Tuesday 5th June, 2007
Mark Hanson, Marketing Manager at Ultraframe and Chair of the Glass and Glazing Federation`s Conservatory Association takes a look at how, through some simple design and specification choices, installers and consumers working together can reduce C02 emissions.
Almost half of the UK's carbon dioxide emissions come from the energy we use every day - at home and when we travel. By saving energy we can all help to slow down climate change and there are lots of simple things we can do to reduce the amount of energy we use, such as ensuring that our existing dwellings are adequately insulated. The effects of climate change can be seen in our every day lives as the UK's winters have grown warmer, with heavier bursts of rain whilst summers are growing drier and hotter. So, by reducing CO2 emissions, not only will we be doing our bit to slow down climate change, but by reducing energy consumption we will also see a difference in our pockets. The average household could save up to £300 a year on energy bills by being more energy efficient.

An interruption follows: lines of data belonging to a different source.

(** * secure-logchain: the retrieval handler of server/server.js and the
      ingestion pipeline of services/stream-logs.js

    Part I embeds the code: a few JavaScript primitives, the SecureLog
    contract as the server reaches it through web3, the two request
    handlers of the server, and the streaming service with its module-level
    variables as an explicit state.  Part II states and proves the
    properties. *)

From Stdlib Require Import ZArith List String Ascii Bool Lia Sorted DecimalString.
Import ListNotations.
Open Scope string_scope.
Open Scope Z_scope.

(* ================================================================= *)
(** * Part I.  The embedding                                          *)
(* ================================================================= *)

(** ** JavaScript primitives

    Strings are sequences of code units below 256, which is what [string]
    holds. *)
Module JS.

(** A string is truthy when it is not the empty string. *)
Definition truthyString (s : string) : bool :=
  match s with EmptyString => false | String _ _ => true end.

(** The code units below 256 that [String.prototype.trim] removes:
    TAB, LF, VT, FF, CR, SP and NBSP. *)
Definition isWhiteSpace (c : ascii) : bool :=
  let n := N_of_ascii c in
  ((9 <=? n) && (n <=? 13) || (n =? 32) || (n =? 160))%N.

Conservative leader David Cameron has installed a wind turbine at his Kensington property in order to play a part in energy saving but such drastic measures – some may even say `gestures` - may be considered unnecessary as there are simple ways that we can all make a difference, and one of these is to ensure that the products we install within our home are designed to be energy efficient. Of course, Building Regulations for new homes ensures that the products used within them conform to the latest standards, which now includes Part L to ensure that windows/glazing also conform. But what about older properties, such as those from the Victorian era, when energy efficiency was not such a hot topic? Is it the case that adding a conservatory is always going to increase carbon emissions?
The answer is a very definite `NO` and in this article I would like to outline key factors relating to specification and design choice that can reduce emissions or minimise them. Its clear that by giving due consideration of these factors –size/shape/materials/heating –varying outcomes are possible. Its useful to think of two key objectives, as far as energy consumption is concerned, when setting out to build a conservatory:
Winter objective……increase the capture of FREE renewable energy (the sun) whilst minimising expensive generated heating
Summer objective ...keep out the suns energy without resorting to expensive air conditioning
What practical steps, as say a retail design consultant or surveyor, can you take to meet the twin objectives above?

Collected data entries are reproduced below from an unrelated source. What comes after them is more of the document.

(** How many playbacks started for [key] have not been faded out, read off
    the log. *)
Definition sounding (key : Z) (l : list effect) : Z :=
  foldl (fun acc e =>
           match e with
           | Play k (Some _) => if (k =? key)%Z then acc + 1 else acc
           | Fadeout k _ _ => if (k =? key)%Z then acc - 1 else acc
           | _ => acc
           end)%Z 0%Z l.

(** What the note bookkeeping looks at: the handles and the log entries of
    playback. *)
Definition same_notes (st st' : state) : Prop :=
  active_channels st' = active_channels st
  /\ forall key, sounding key (log st') = sounding key (log st).

(** The bookkeeping invariant: a key with a handle has exactly one playback
    that was started and not faded out, a key without a handle has none;
    and only keys of the keyboard map have handles. *)
Definition notes_ok (st : state) : Prop :=
  (forall key,
      sounding key (log st)
      = match active_channels st !! key with Some _ => 1 | None => 0 end)%Z
  /\ (forall key, is_Some (active_channels st !! key) -> key ∈ keyboard_keys).

(** The samples that the attack, decay and release ramps of each recipe
    take together: [int(attack * 44100) + int(decay * 44100)
    + int(release * 44100)] with the parameters of lines 86-129, each
    product in binary64 ([0.35 * 44100] truncates to 15434). *)
Definition ramp_samples (instrument : string) : Z :=
  if String.eqb instrument "Sine" then 441 + 2646 + 7938
  else if String.eqb instrument "Square" then 220 + 2205 + 5292
  else if String.eqb instrument "Triangle" then 441 + 3528 + 6615
  else if String.eqb instrument "Saw" then 441 + 4410 + 7938
  else if String.eqb instrument "Organ" then 882 + 2646 + 9702
  else if String.eqb instrument "Bell" then 88 + 8820 + 15434
  else if String.eqb instrument "Piano-ish" then 132 + 9702 + 15434
  else if String.eqb instrument "Chiptune" then 88 + 1764 + 3528
  else 441 + 3528 + 6615.

Definition keyboard_semitones : list Z :=
  map (fun entry => entry.1.1.2) KEYBOARD_MAP.

(** The settings are within what the controls allow. *)
Definition settings_ok (st : state) : Prop :=
  (-2 <= octave_shift st <= 2)%Z
  /\ (0.05 <= volume st <= 1.0)%R
  /\ instrument st ∈ instruments.

(** The cache holds one entry per key, and every entry is a rendering of a
    semitone of the keyboard map with the instrument, the octave shift and
    the volume the state has now. *)
Definition cache_ok (st : state) : Prop :=
  NoDup (sound_cache st).*1
  /\ forall (key : RenderKey) (snd : Sound),
       (key, snd) ∈ sound_cache st ->
       exists (semi : Z) (g g' : Np.rng),
         semi ∈ keyboard_semitones
         /\ key = (instrument st, octave_shift st, semi,
                   Py.round (volume st) 3)
         /\ synth_note g (semitone_to_freq semi (octave_shift st))
              note_duration (instrument st) (volume st)
            = Ok (snd, g').

(** Two rectangles without a common point, and a rectangle inside
    another. *)
Definition rects_disjoint (r1 r2 : Rect) : bool :=
  ((right r1 <=? rx r2) || (right r2 <=? rx r1)
   || (bottom r1 <=? ry r2) || (bottom r2 <=? ry r1))%Z.

Definition rect_inside (inner outer : Rect) : bool :=
  ((rx outer <=? rx inner) && (right inner <=? right outer)
   && (ry outer <=? ry inner) && (bottom inner <=? bottom outer))%Z.

Fixpoint pairwise_disjoint (l : list Rect) : bool :=
  match l with
  | [] => true
  | r :: l' => forallb (rects_disjoint r) l' && pairwise_disjoint l'
  end.

(** Everything a left click is tested against, lines 267-284. *)
Definition click_targets : list Rect :=
  btns.*2 ++ [oct_down; oct_up; vol_down; vol_up].

End Music.

Import Py Music.
Open Scope R_scope.

(** ** Pitch mapper *)

Lemma semitone_to_freq_pos (s o : Z) : 0 < semitone_to_freq s o.
Proof.
  unfold semitone_to_freq, C4_FREQ, Rpower.
  apply Rmult_lt_0_compat; [lra | apply exp_pos].
Qed.

Lemma semitone_to_freq_mono (s o s' o' : Z) :
  (s + 12 * o < s' + 12 * o')%Z ->
  semitone_to_freq s o < semitone_to_freq s' o'.
Proof.
  intros Hlt. unfold semitone_to_freq, C4_FREQ.
  apply Rmult_lt_compat_l; [lra |].
  apply Rpower_lt; [lra |].
  assert (IZR (s + o * 12) < IZR (s' + o' * 12)) by (apply IZR_lt; lia).
  lra.
Qed.

(** C1. For semitone offsets 0..12 and octave shifts -2..2 the frequency is
    [261.625565 * 2^(k/12)] with [k = offset + 12 * shift], it is strictly
    positive and strictly increasing in [k]; [frequency(0,0)] is the base
    frequency and twelve semitones equal one octave. *)
Theorem semitone_to_freq_equal_tempered (s o : Z) :
  (0 <= s <= 12)%Z -> (-2 <= o <= 2)%Z ->
  semitone_to_freq s o = 261.625565 * Rpower 2 (IZR (s + 12 * o) / 12)
  /\ 0 < semitone_to_freq s o
  /\ (forall s' o' : Z,
        (0 <= s' <= 12)%Z -> (-2 <= o' <= 2)%Z ->
        (s + 12 * o < s' + 12 * o')%Z ->
        semitone_to_freq s o < semitone_to_freq s' o')
  /\ semitone_to_freq 0 0 = 261.625565
  /\ semitone_to_freq 12 0 = semitone_to_freq 0 1.
Proof.
  intros _ _. repeat split.
  - unfold semitone_to_freq, C4_FREQ.
    replace (s + o * 12)%Z with (s + 12 * o)%Z by lia. reflexivity.
  - apply semitone_to_freq_pos.
  - intros s' o' _ _. apply semitone_to_freq_mono.
  - unfold semitone_to_freq, C4_FREQ.
    change (0 + 0 * 12)%Z with 0%Z.
    replace (0 / 12) with 0 by lra.
    rewrite Rpower_O by lra. lra.
Qed.

Lemma semitone_to_freq_equal_tempered_witness :
  semitone_to_freq 0 0 = 261.625565 * Rpower 2 (IZR (0 + 12 * 0) / 12)
  /\ 0 < semitone_to_freq 0 0.
Proof.
  destruct (semitone_to_freq_equal_tempered 0 0) as (H1 & H2 & _);
    [lia | lia |].
  split; [exact H1 | exact H2].
Defined.

(** ** Waveform generators *)

Lemma sign_cases (x : R) : Np.sign x = -1 \/ Np.sign x = 0 \/ Np.sign x = 1.
Proof.
  unfold Np.sign.
  destruct (Rlt_dec x 0); [now left |].
  destruct (Rlt_dec 0 x); [now right; right | now right; left].
Qed.

Lemma wave_saw_range (phase : R) : -1 <= wave_saw phase < 1.
Proof.
  unfold wave_saw.
  pose proof (Zfloor_bound (0.5 + phase / (2 * PI))) as [Hlo Hhi].
  split; lra.
Qed.

Lemma wave_triangle_range (phase : R) : -1 <= wave_triangle phase <= 1.
Proof.
  unfold wave_triangle.
  pose proof (wave_saw_range phase) as [Hlo Hhi].
  pose proof (Rabs_pos (wave_saw phase)).
  assert (Rabs (wave_saw phase) <= 1) by (apply Rabs_le; lra).
  split; lra.
Qed.




(** ** Conversions to integers *)

Lemma int_eq (z : Z) (x : R) :
  (0 <= z)%Z -> IZR z <= x < IZR z + 1 -> Py.int x = z.
Proof.
  intros Hz [Hlo Hhi]. unfold Py.int.
  assert (0 <= IZR z) by (apply IZR_le; lia).
  destruct (Rle_dec 0 x) as [_ | Hn]; [| lra].
  apply Zfloor_eq. lra.
Qed.

Lemma int_bounds (x : R) (m : Z) :
  (0 <= m)%Z -> - IZR m <= x <= IZR m -> (- m <= Py.int x <= m)%Z.
Proof.
  intros Hm [Hlo Hhi]. unfold Py.int.
  destruct (Rle_dec 0 x) as [Hx | Hx].
  - pose proof (Zfloor_bound x) as [Hf _].
    assert (0 <= Zfloor x)%Z by (apply Zfloor_lub; exact Hx).
    assert (IZR (Zfloor x) <= IZR m) by lra.
    apply le_IZR in H0. lia.
  - pose proof (Zceil_bound x) as [_ Hc].
    assert (Zceil x <= 0)%Z.
    { replace 0%Z with (Zceil 0).
      - apply Zceil_le. lra.
      - apply Zceil_eq. lra. }
    assert (IZR (- m) <= IZR (Zceil x)) by (rewrite opp_IZR; lra).
    apply le_IZR in H0. lia.
Qed.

1. Consider the siting of the conservatory. Usually there is little flexibility with this due to the position of the property relevant to the plot and also giving consideration to the consumers desired use of the new room and what the adjacent rooms function is. However, if there is any flexibility with the consume, benefits are to be had by moving it from a North elevation to a South, at least in meeting the winter objective of generating more FREE heat…..but this will be at the expense of less utility in the hot summer months. At this stage shading should be considered. Look at adjacent trees and their type –can you minimise winter shading and maximise summer shading? Could the prudent replanting of certain species of tree actually contribute?
2. Pattern of occupation. Clearly, if a conservatory is built and used only in warmer sunnier months and left unheated in winter and closed off from the property, then the insulation of the house wall covered by the conservatory is improved and the energy usage of the dwelling reduced. Although this scenario of usage is unlikely it does indicate that a discussion with a consumer interested in energy conservation may pay dividends in terms of optimising energy use. .
3. Construction/materials. The base and floor MUST be insulated…surely we can take it as read that everyone is now doing this? Ignore this important issue and the energy consumption of the conservatory can increase by 20%!! The use of high performance glazing materials can also be beneficial as the U value is lower. However, choosing the right glazing for North and South facing conservatories can be a little tricky as, crudely speaking, you want solar gain in winter and yet to prevent it in summer and sometimes inappropriate sealed units are used that can cause other issues elsewhere.
4. Style and size. Energy used in a conservatory increases roughly in proportion to the size of the conservatory….not rocket science, I know, but still worthy of statement. Style for style, if the size remains the same there is very little difference in energy usage between them, certainly not enough to warrant steering consumers one way or another. However, what is a more important influence is the relationship between width and depth. A wide shallow conservatory has far less impact than a narrow one with a deep projection –again due to the `buffering` effect on the existing house wall. If the property has a solid wall –as in a Victorian property-with no cavity it is likely that the conservatory becomes a net energy saver, as the energy used in the dwelling can be reduced.
5. Heating and cooling. Without going into too much detail a couple of simple illustrations will make the point. A) In winter, raising the thermostat from 18 degree centigrade to 21 doubles the energy use whilst b) in summer artificially reducing the temperature to say 26 degree C uses roughly twice the energy as heating it in winter to 18 degree C. Far better to rely on the use of natural ventilation –using trickle vents, roof vents etc than use energy with air conditioners.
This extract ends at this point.